Are exchanged or reciprocal links okay with Google?
Etmagnis dis parturient montes, nascetur ridiculus mus. Donec lorem ipsum dolor sit amet, et consectetuer adipiscing elit. Aenean commodo ligula eget consyect etur dolor.

Contact Info


121 King St, Melbourne VIC 3000, Australia

Folow us on social

How to use machine learning for SEO competitor research

How to use machine learning for SEO competitor research

With the ever-increasing appetite of SEO professionals to learn Python, there has never been a better or more exciting time to take advantage of machine learning (ML) capabilities and apply these to SEO.

This is especially true in your competitor research.

In this column, you will learn how machine learning helps solve common challenges in SEO competitor research, how to set up and train your ML model, how to automate your analysis and more.

Let’s do it!

Why we need machine learning in SEO competitor research

Most, if not all SEO professionals working in competitive markets analyze the SERPs and their business competitors to find out what it is their site is doing to achieve a higher rank.

Back in 2003, we used spreadsheets to collect data from SERPs with columns representing different aspects of the competition, such as the number of links to the website, number of pages, and so on.

Eventually, the idea was right, but the execution was hopeless due to the limitations of Excel to perform a statistically robust analysis in a short time.


Continue reading below

And if the boundaries of spreadsheets were not enough, the landscape has moved quite a bit since then, as we now have:

Mobile SERPs.Social media.A much more sophisticated Google search.Page speed.Personal search.Schema.Javascript frameworks and other new web technologies.

The above is by no means an exhaustive list of trends, but serves to illustrate the ever-increasing range of factors that may explain the advantage of your higher-ranked competitors in Google.

Machine learning in the SEO context

Fortunately, with tools like Python / R, we are no longer subject to spreadsheet limits. Python / R can handle millions to billions of data rows.

If anything, the limit is the quality of the data you can add to your ML model and the intelligent questions you ask to your data.

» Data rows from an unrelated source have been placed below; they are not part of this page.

Definition context_binding (r : NativeQualificationReport) : NativeQualificationContextBinding :=
  let s := nq_source_run r in
  let c := nq_container r in
  {| cb_git_commit := sr_git_commit s; cb_source_manifest_sha256 := nm_manifest_sha256 (sr_source_manifest s);
     cb_tracked_tree_content_manifest_sha256 := sr_tracked_tree_content_manifest_sha256 s;
     cb_built_wheel_sha256 := sr_built_wheel_sha256 s;
     cb_runtime_dependency_manifest_sha256 := ct_runtime_dependency_manifest_sha256 c;
     cb_runtime_root_tree_sha256 := ct_runtime_root_tree_sha256 c; cb_runtime_root_total_bytes := ct_runtime_root_total_bytes c;
     cb_launcher_sha256 := na_launcher_sha256 (nq_artifact r); cb_workflow_sha256 := sr_workflow_sha256 s;
     cb_github_sha := sr_github_sha s; cb_github_run_id := sr_github_run_id s; cb_github_run_attempt := sr_github_run_attempt s;
     cb_upstream_workflow_run := sr_upstream_workflow_run s;
     cb_container_invocation_sha256 := iv_invocation_sha256 (ct_invocation c) |}.

(** Whether the runtime that executed is the committed source: the guards between the
    digests of the container, of the source run and of the artifact. *)
Definition runtime_matches_source (r : NativeQualificationReport) (probe_file lockfile launcher_source : NativeQualificationSourceFile)
    (bpe : NativeQualificationRuntimeDistribution) : bool :=
  let s := nq_source_run r in
  let c := nq_container r in
  let committed := filter (fun f => sf_path f ∈ NATIVE_QUALIFICATION_BPE_SOURCE_PATHS) (nm_files (sr_source_manifest s)) in
  bool_decide (ct_runtime_distribution_wheel_sha256 c = sr_built_wheel_sha256 s)
  && bool_decide (sr_built_wheel_bpe_tree_manifest_sha256 s = sr_commit_bpe_tree_manifest_sha256 s)
  && bool_decide (ct_runtime_bpe_tree_manifest_sha256 c = sr_built_wheel_bpe_tree_manifest_sha256 s)
  && (rd_file_count bpe =? Z.of_nat (length committed)) && (rd_total_bytes bpe =? zsum (sf_size_bytes <$> committed))
  && bool_decide (ct_runtime_probe_source_sha256 c = sf_sha256 probe_file)
  && bool_decide (ct_runtime_lockfile_sha256 c = sf_sha256 lockfile)
  && bool_decide (na_launcher_source_sha256 (nq_artifact r) = sf_sha256 launcher_source).

(** [identity_case_set_and_artifact_are_exact]; the identifiers of the parser, of the case
    set and of the launcher protocol are literals and agree. *)
Definition identity_case_set_and_artifact_are_exact (r : NativeQualificationReport) : result string unit :=
  let s := nq_source_run r in
  let m := sr_source_manifest s in
  raise "native qualification nonce cannot be an all-zero placeholder"
    when bool_decide (nq_qualification_nonce r = ZERO_SHA256) ;;
  let* case_set := NATIVE_QUALIFICATION_CASE_SET_SHA256 in
  raise "native qualification case-set identity is inconsistent" when differ (nq_case_set_sha256 r) case_set ;;
  raise "native qualification cases have the wrong order or membership"
    when differ (nc_case_name <$> nq_cases r) NATIVE_QUALIFICATION_CASES ;;
  raise "native qualification artifact duplicates differ from cases"
    when differ (ad_case_name <$> na_case_duplicates (nq_artifact r)) (nc_case_name <$> nq_cases r) ;;
  match bpe_distributions (nq_container r) with
  | [] => Err "StopIteration"
  | bpe :: _ =>
      let* probe_file := lookup_file m PROBE_PATH in
      let* lockfile := lookup_file m "uv.lock" in
      let* launcher_source := lookup_file m LAUNCHER_SOURCE_PATH in
      raise "native qualification runtime and source evidence differ"
        when negb (runtime_matches_source r probe_file lockfile launcher_source bpe) ;;
      let* provenance := native_qualification_github_context_bytes s (nq_host r) (nq_container r) (nq_artifact r) in
      raise "native qualification canonical provenance binding is inconsistent"
        when differ (sr_github_context_file_sha256 s) (sha256_bytes provenance)
             || negb (sr_github_context_file_size_bytes s =? Z.of_nat (String.length provenance)) ;;
      let* _ := check_mounts r (sf_sha256 probe_file) in
      let* expected_context := native_qualification_context_sha256 (context_binding r) in
      raise "native qualification context digest is inconsistent" when differ (nq_context_sha256 r) expected_context ;;
      let* expected := inert_native_qualification_id (Report_fields r) in
      raise "native qualification identity is inconsistent" when differ (nq_qualification_id r) expected ;;
      let* bytes := canonical_json_bytes (Report_json r) in
      raise "native qualification report exceeds the fixed byte boundary"
        when MAX_NATIVE_QUALIFICATION_REPORT_BYTES <? Z.of_nat (String.length bytes) ;;
      Ok tt
  end.

Definition validate_Report (r : NativeQualificationReport) : result string unit :=
  check_field "qualification_id" (is_sha256 (nq_qualification_id r)) ;;
  check_field "qualification_nonce" (is_sha256 (nq_qualification_nonce r)) ;;
  check_field "case_set_sha256" (is_sha256 (nq_case_set_sha256 r)) ;;
  check_field "context_sha256" (is_sha256 (nq_context_sha256 r)) ;;
  let* _ := validate_SourceRun (nq_source_run r) in
  let* _ := validate_Host (nq_host r) in
  let* _ := validate_Container (nq_container r) in
  let* _ := validate_Artifact (nq_artifact r) in
  check_field "cases" (length (nq_cases r) =? length NATIVE_QUALIFICATION_CASES)%nat ;;
  let* _ := for_each validate_Case (nq_cases r) in
  identity_case_set_and_artifact_are_exact r.

(** [validate_inert_native_qualification_report] *)
Definition validate_inert_native_qualification_report (r : NativeQualificationReport) : result string NativeQualificationReport :=
  match validate_Report r with
  | Ok _ => Ok r
  | Err _ => Err "native qualification report failed strict replay validation"
  end.
(** [canonical_inert_native_qualification_report_bytes] *)
Definition canonical_inert_native_qualification_report_bytes (r : NativeQualificationReport) : result string string :=
  let* r := validate_inert_native_qualification_report r in
  canonical_json_bytes (Report_json r).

As an SEO professional, you can make the crucial difference to your SEO campaign by cutting through noise and applying machine learning to competitor data to discover:


Continue reading below

Which ranking factors can best explain the differences in rankings between sites. What is the winning benchmark. How much a unit change in factor is worth in terms of rank.

Like any (data) scientific effort, there are a number of questions that need to be answered before we can begin coding.

What type of ML problem is competitor analysis?

ML solves a number of problems, whether it is categorizing things (classification) or predicting a continuous number (regression).

In our particular case, since the quality of a competitor’s SEO is denoted by its rank in Google, and this rank is a continuous number, then the ML problem is regression.

Result Metric

Given that we know that the ML problem is a regression, the result metric is rank. This makes sense for a number of reasons:

Rank does not suffer from seasonality; an ice cream brand’s rankings for searches on [ice cream] is not depreciated because it is winter, unlike the “users” metric. Competitor ranking is third-party data and is available using commercial SEO tools as opposed to their user traffic and conversions.

What are the features?

Once we know the result, we must now determine the independent variables or model inputs, also known as functions. The data types for the function will vary, for example:

First paint measured in a few seconds would be a number. Feeling with the categories positive, neutral and negative would be a factor.

Of course, you will cover as many meaningful features as possible, including technical, content / UX and offsite for the most comprehensive competitor research.

What is math?

Considering that rankings are numerical and that we will explain the difference in rank, then in mathematical terms:

rang ~ w_1 * feature_1 + w_2 * feature_2 +… + w_n * feature_n

~ (known as “tilde”) means “explained with”

n is the ninth function

w is the weighting of the function

Using machine learning to uncover the competitor’s secrets

With the answers to these questions in hand, we’re ready to see what secrets machine learning can reveal about your competition.

At this point, we assume that your data (known in this example as “serps_data”) has been collected, transformed, cleaned, and is now ready for modeling.


Continue reading below

This data contains at least the Google rank and performance data you want to test.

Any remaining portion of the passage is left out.